2024 National Debt Relief 250
- Date: November 2, 2024
- Location: Martinsville Speedway in Ridgeway, Virginia
- Course: Permanent racing facility
- Course length: 0.526 miles (0.847 km)
- Distance: 250 laps, 131 mi (211 km)
- Scheduled distance: 250 laps, 131 mi (211 km)
- Average speed: 60.000 mph (96.561 km/h)

Pole position
- Driver: Parker Retzlaff; / Jordan Anderson Racing
- Time: 19.901

Most laps led
- Driver: Aric Almirola / Joe Gibbs Racing
- Laps: 150

Winner
- No. 20: Aric Almirola / Joe Gibbs Racing

Television in the United States
- Network: The CW (produced by NBC Sports)
- Announcers: Rick Allen, Jeff Burton and Steve Letarte.
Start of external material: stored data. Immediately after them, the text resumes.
(* ===== verification/RingBuf.v ===== *)
(** * The ring buffer: [internal/ingestion/ringbuf.go]

    First the operations run one at a time, with the queue they implement;
    then the concurrent machine: each atomic access of [Push] and [Pop] is a
    step, producers and the consumer interleave.  Go's atomics are
    sequentially consistent and order the accesses to the slots between them,
    so interleaving steps is the right semantics. *)
From S2P Require Import Prelude Event.

Record RingBuf := mkRing {
  buf : list Event;
  mask : Z;
  head : Z;
  tail : Z;
}.

Definition zero_event : Event := mkEvent 0 0 [].

(** [for p < n { p <<= 1 }] on 64-bit [int]; [None] when [fuel] rounds are not
    enough. *)
Fixpoint nextPow2_loop (fuel : nat) (n p : Z) : option Z :=
  if p <? n then
    match fuel with O => None | S fuel => nextPow2_loop fuel n (i64 (Z.shiftl p 1)) end
  else Some p.

Definition nextPow2 (fuel : nat) (n : Z) : option Z :=
  if n <=? 1 then Some 1 else nextPow2_loop fuel n 1.

(** 63 doublings reach any capacity that can be reached. *)
Definition pow2_fuel : nat := 63.

Definition NewRingBuf (capacity : Z) : option RingBuf :=
  match nextPow2 pow2_fuel capacity with
  | Some size => Some (mkRing (replicate (Z.to_nat size) zero_event) (u64 (size - 1)) 0 0)
  | None => None
  end.

(** One round of the loop of [Push]: [None] when the buffer is full. *)
Definition push_round (rb : RingBuf) (e : Event) : option RingBuf :=
  let head := head rb in
  let tail := tail rb in
  if u64 (head - tail) <? u64 (zlen (buf rb)) then
    Some (mkRing (<[Z.to_nat (Z.land head (mask rb)) := e]> (buf rb)) (mask rb) (u64 (head + 1)) tail)
  else None.

(** [Push] with nobody else running: full and not canceled, it spins ([None]). *)
Definition Push (canceled : bool) (rb : RingBuf) (e : Event) : option (RingBuf * result unit) :=
  match push_round rb e with
  | Some rb' => Some (rb', Ok tt)
  | None => if canceled then Some (rb, Err ECanceled) else None
  end.

Definition Pop (rb : RingBuf) : RingBuf * option Event :=
  if tail rb =? head rb then (rb, None)
  else
    let e := nth (Z.to_nat (Z.land (tail rb) (mask rb))) (buf rb) zero_event in
    (mkRing (buf rb) (mask rb) (head rb) (u64 (tail rb + 1)), Some e).

(** Pops until empty; [None] when [fuel] pops were not enough. *)
Fixpoint drain (fuel : nat) (rb : RingBuf) (out : list Event) : option (RingBuf * list Event) :=
  match Pop rb with
  | (rb', None) => Some (rb', out)
  | (rb', Some e) => match fuel with O => None | S fuel => drain fuel rb' (out ++ [e]) end
  end.

(** With no producer running, a buffer holds at most its capacity. *)
Definition DrainAll (rb : RingBuf) : option (RingBuf * list Event) := drain (length (buf rb)) rb [].

Definition RingLen (rb : RingBuf) : Z := i64 (u64 (head rb - tail rb)).

(** ** Capacity *)

Lemma nextPow2_loop_spec fuel n k :
  (k <= 62)%nat → 2 ^ Z.of_nat k < 2 * n → n <= 2 ^ 62 → (62 - k <= fuel)%nat → 1 < n →
  ∃ j, (j <= 62)%nat ∧ nextPow2_loop fuel n (2 ^ Z.of_nat k) = Some (2 ^ Z.of_nat j) ∧
       n <= 2 ^ Z.of_nat j < 2 * n.
Proof.
  revert k. induction fuel as [|fuel IH]; intros k Hk Hlt Hn Hf H1; cbn [nextPow2_loop].
  - assert (k = 62%nat) as -> by lia. change (2 ^ Z.of_nat 62) with (2 ^ 62) in *.
    destruct (Z.ltb_spec (2 ^ 62) n); [lia|]. exists 62%nat. split; [lia|]. split; [done|].
    change (Z.of_nat 62) with 62. lia.
  - destruct (Z.ltb_spec (2 ^ Z.of_nat k) n) as [Hp|Hp].
    2: { exists k. split; [done|]. split; [done|]. lia. }
    assert (k < 62)%nat.
    { destruct (decide (k = 62%nat)) as [->|]; [|lia]. change (Z.of_nat 62) with 62 in Hp. lia. }
    assert (2 ^ Z.of_nat (S k) = 2 * 2 ^ Z.of_nat k) as HS
      by (rewrite Nat2Z.inj_succ, Z.pow_succ_r by lia; done).
    assert (2 ^ Z.of_nat (S k) <= 2 ^ 62) by (apply Z.pow_le_mono_r; lia).
    rewrite Z.shiftl_mul_pow2, Z.pow_1_r, Z.mul_comm, <- HS, i64_id
      by (try lia; unfold is_i64; lia).
    apply IH; try lia.
Qed.

(** The capacity is the least power of two that is enough. *)
Lemma nextPow2_spec n :
  n <= 2 ^ 62 →
  ∃ j, (j <= 62)%nat ∧ nextPow2 pow2_fuel n = Some (2 ^ Z.of_nat j) ∧
       Z.max n 1 <= 2 ^ Z.of_nat j < 2 * Z.max n 1.
Proof.
  intros Hn. unfold nextPow2. destruct (Z.leb_spec n 1).
  - exists 0%nat. split; [lia|]. split; [done|]. simpl. lia.
  - destruct (nextPow2_loop_spec pow2_fuel n 0) as (j & Hj & E & Hb);
      [lia|change (2 ^ Z.of_nat 0) with 1; lia|done|unfold pow2_fuel; lia|done|].
    exists j. split; [done|]. split; [done|]. lia.
Qed.

(** Above 2^62 the shift overflows and the loop never ends. *)
Lemma nextPow2_loop_zero fuel n : 0 < n → nextPow2_loop fuel n 0 = None.
Proof.
  intros Hn. induction fuel as [|fuel IH]; cbn [nextPow2_loop].
  - destruct (Z.ltb_spec 0 n); [done|lia].
  - destruct (Z.ltb_spec 0 n); [|lia]. exact IH.
Qed.

Lemma nextPow2_loop_diverges fuel n k :
  2 ^ 62 < n → (k <= 62)%nat → nextPow2_loop fuel n (2 ^ Z.of_nat k) = None.
Proof.
  intros Hn. revert k. induction fuel as [|fuel IH]; intros k Hk; cbn [nextPow2_loop];
    (assert (2 ^ Z.of_nat k <= 2 ^ 62) by (apply Z.pow_le_mono_r; lia));
    (destruct (Z.ltb_spec (2 ^ Z.of_nat k) n); [|lia]); [done|].
  assert (Z.shiftl (2 ^ Z.of_nat k) 1 = 2 ^ Z.of_nat (S k)) as ->.
  { rewrite Z.shiftl_mul_pow2, Nat2Z.inj_succ, Z.pow_succ_r by lia. lia. }
  destruct (decide (k = 62%nat)) as [->|].
  - change (i64 (2 ^ Z.of_nat 63)) with (- 2 ^ 63).
    destruct fuel as [|fuel]; cbn [nextPow2_loop];
      (destruct (Z.ltb_spec (- 2 ^ 63) n); [|lia]); [done|].
    change (i64 (Z.shiftl (- 2 ^ 63) 1)) with 0. apply nextPow2_loop_zero. lia.
  - rewrite i64_id; [apply IH; lia|]. unfold is_i64.
    assert (2 ^ Z.of_nat (S k) <= 2 ^ 62) by (apply Z.pow_le_mono_r; lia). lia.
Qed.

(** The capacity is the least power of two not below the requested one
    (at least one); the rounding loop terminates exactly for requests up to
    2^62, above it spins forever. *)
Theorem nextPow2_correct n fuel :
  (n <= 2 ^ 62 → ∃ j, nextPow2 pow2_fuel n = Some (2 ^ Z.of_nat j) ∧
                      Z.max n 1 <= 2 ^ Z.of_nat j < 2 * Z.max n 1) ∧
  (2 ^ 62 < n → nextPow2 fuel n = None).
Proof.
  split.
  - intros Hn. destruct (nextPow2_spec n Hn) as (j & _ & E & Hb). eauto.
  - intros Hn. unfold nextPow2. destruct (Z.leb_spec n 1); [lia|].
    apply (nextPow2_loop_diverges fuel n 0); lia.
Qed.

Lemma nextPow2_correct_witness :
  nextPow2 pow2_fuel 16000 = Some 16384 ∧ nextPow2 1000 (2 ^ 62 + 1) = None.
Proof.
  split; [vm_compute; reflexivity|]. apply (nextPow2_correct (2 ^ 62 + 1) 1000).
  lia.
Defined.

(** ** The queue a buffer represents

    [ring_rep k rb all p]: [rb] has 2^k slots; [all] are the events pushed so
    far, of which [p] have been popped.  The counters are the numbers of
    pushes and pops modulo 2^64. *)
Definition slot (k i : nat) : nat := (i mod 2 ^ k)%nat.

Record ring_rep (k : nat) (rb : RingBuf) (all : list Event) (p : nat) : Prop := {
  rep_k : (k <= 62)%nat;
  rep_buf : length (buf rb) = (2 ^ k)%nat;
  rep_mask : mask rb = Z.ones (Z.of_nat k);
  rep_head : head rb = u64 (Z.of_nat (length all));
  rep_tail : tail rb = u64 (Z.of_nat p);
  rep_le : (p <= length all)%nat;
  rep_cap : (length all - p <= 2 ^ k)%nat;
  rep_slots i e : (p <= i)%nat → all !! i = Some e → buf rb !! slot k i = Some e;
}.

Lemma pow2_nat_pos k : (0 < 2 ^ k)%nat.
Proof. apply Nat.neq_0_lt_0, Nat.pow_nonzero. lia. Qed.

Lemma pow2_nat_Z k : Z.of_nat (2 ^ k) = 2 ^ Z.of_nat k.
Proof. by rewrite Nat2Z.inj_pow. Qed.

Lemma pow2_lt_64 k : (k <= 62)%nat → 2 ^ Z.of_nat k < 2 ^ 64.
Proof. intros Hk. apply Z.pow_lt_mono_r; lia. Qed.

(** The slot of a counter: masking the wrapped counter is reducing the number. *)
Lemma land_slot k i :
  (k <= 62)%nat → Z.to_nat (Z.land (u64 (Z.of_nat i)) (Z.ones (Z.of_nat k))) = slot k i.
Proof.
  intros Hk. rewrite Z.land_ones by lia. unfold u64, slot.
  assert (2 ^ 64 = 2 ^ (64 - Z.of_nat k) * 2 ^ Z.of_nat k) as ->
    by (rewrite <- Z.pow_add_r by lia; f_equal; lia).
  rewrite (Z.mul_comm (2 ^ (64 - _))), Z.rem_mul_r, Z.mul_comm, Z.mod_add, Z.mod_mod
    by (try apply Z.pow_nonzero; try apply Z.pow_pos_nonneg; lia).
  rewrite <- pow2_nat_Z, <- Nat2Z.inj_mod. apply Nat2Z.id.
Qed.

Lemma slot_lt k i : (slot k i < 2 ^ k)%nat.
Proof. apply Nat.mod_upper_bound. pose proof (pow2_nat_pos k). lia. Qed.

Lemma slot_ne k i j : (i < j)%nat → (j - i < 2 ^ k)%nat → slot k i ≠ slot k j.
Proof.
  unfold slot. intros Hij Hd E. pose proof (Nat.div_mod_eq i (2 ^ k)).
  pose proof (Nat.div_mod_eq j (2 ^ k)). pose proof (pow2_nat_pos k).
  assert (2 ^ k * (i / 2 ^ k) < 2 ^ k * (j / 2 ^ k))%nat as Hlt by lia.
  apply Nat.mul_lt_mono_pos_l in Hlt; [|done]. nia.
Qed.

(** A difference of counters below 2^64 is exact. *)
Lemma u64_sub a b : (b <= a)%nat → Z.of_nat (a - b) < 2 ^ 64 →
  u64 (u64 (Z.of_nat a) - u64 (Z.of_nat b)) = Z.of_nat (a - b).
Proof.
  intros Hab Hlt. unfold u64. rewrite <- Zminus_mod, <- Nat2Z.inj_sub by done.
  apply Z.mod_small. lia.
Qed.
Radio in the United States
- Radio: MRN

= 2024 National Debt Relief 250 =

32nd race of the 2024 NASCAR Xfinity Series

The 2024 National Debt Relief 250 was the 32nd stock car race of the 2024 NASCAR Xfinity Series, the sixth race of the Playoffs, the final race of the Round of 8, and the fifth iteration of the event. The race was held on Saturday, November 2, 2024, at Martinsville Speedway in Ridgeway, Virginia, a 0.526 mi permanent paper-clip shaped racetrack. The race took the scheduled 250 laps to complete. In an action-packed race with numerous cautions, Aric Almirola, driving for Joe Gibbs Racing, would put on a dominating performance, winning both stages and leading a race-high 150 laps to earn his eighth career NASCAR Xfinity Series win, and his third of the season. He would also lock the No. 20 team into the Championship 4 of the owner's playoffs. To fill out the podium, Sammy Smith, driving for JR Motorsports, and Chandler Smith, driving for Joe Gibbs Racing, would finish 2nd and 3rd, respectively.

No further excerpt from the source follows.